The Core 12 ISMS protects the confidentiality, integrity, and availability of information in all forms: written, spoken, electronically recorded, printed, transmitted, processed, stored, or disposed.

The ISMS applies to:

  • Core 12, LLC entities and workers, including employees, contractors, interns, and other involved persons.
  • Core 12 offices, remote work locations, and business continuity arrangements.
  • Managed devices, unmanaged devices used for Core 12 work, cloud services, file storage, repositories, web applications, websites, marketing platforms, and internal IT services.
  • Client projects, client digital projects, client data, project documentation, project assets, company data, HR data, financial data, and internal operational records.
  • Third-party vendors and IT services that access, process, store, transmit, or support Core 12 or client information.

Involved Persons

Every worker at Core 12, LLC, no matter their status, is an involved person.
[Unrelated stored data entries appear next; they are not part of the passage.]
(* ===== verification/EndToEnd.v ===== *)
(** * EndToEnd: from the admission of a pod to its booking

    The mutating webhook places a pod with its high runtime and writes the core
    to the resource; the reconciler later books the pod there with the runtime
    of its current state.  This file composes the two: what the placement
    promises about the booked usage, and where the promise ends. *)
From S2P Require Import Prelude Float64 GoRuntime GoString CPUPool CoreSet ApiTypes Kube ApiServer Budget Conversions Scheduling SchedulingSpec Validator Mutator DataCollector Pressure NodeEvents Controller Housekeeping Overrun Preemption Reconcile.
From stdpp Require Import options.

Local Open Scope Z_scope.

(** ** The usage of a core after a booking *)

Lemma rebook_usage node info g c :
  has_core g node c -> booking g node c (pi_Name info) = None ->
  coreUsage (rebook node info g c !! node) c = wrap64 (coreUsage (g !! node) c + pi_CPUMillis info).
Proof.
  intros (p & Hp & core & Hc) Hb. unfold rebook. rewrite !lookup_alter_eq, Hp. cbn.
  rewrite (booking_pool _ _ _ _ _ Hp) in Hb. unfold pool_booking in Hb. rewrite Hc in *. cbn in Hb |- *.
  unfold AddPodToCore, RemovePodFromCore. rewrite Hc. cbn. rewrite lookup_insert_eq. cbn.
  rewrite lookup_insert_eq. cbn. unfold releasePod. by rewrite Hb.
Qed.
This includes employees, contractors, interns, and any user of a system in the Core 12 environment.

Involved Systems

Involved systems include all computer equipment, network systems, platforms, applications, repositories, cloud services, websites, web applications, managed devices, unmanaged devices used for Core 12 work, and data contained on those systems.

Current Exclusions

No permanent exclusions are approved in this initial restructure. Any proposed exclusion must be documented in core12-isms-management as a risk or management decision, approved by the Information Security Officer and leadership, and referenced from this page.

Required Register Coverage

Every in-scope asset, service, vendor, application, website, person, license, certification, security incident, and risk must be represented in core12-isms-management or explicitly accepted as a gap during migration.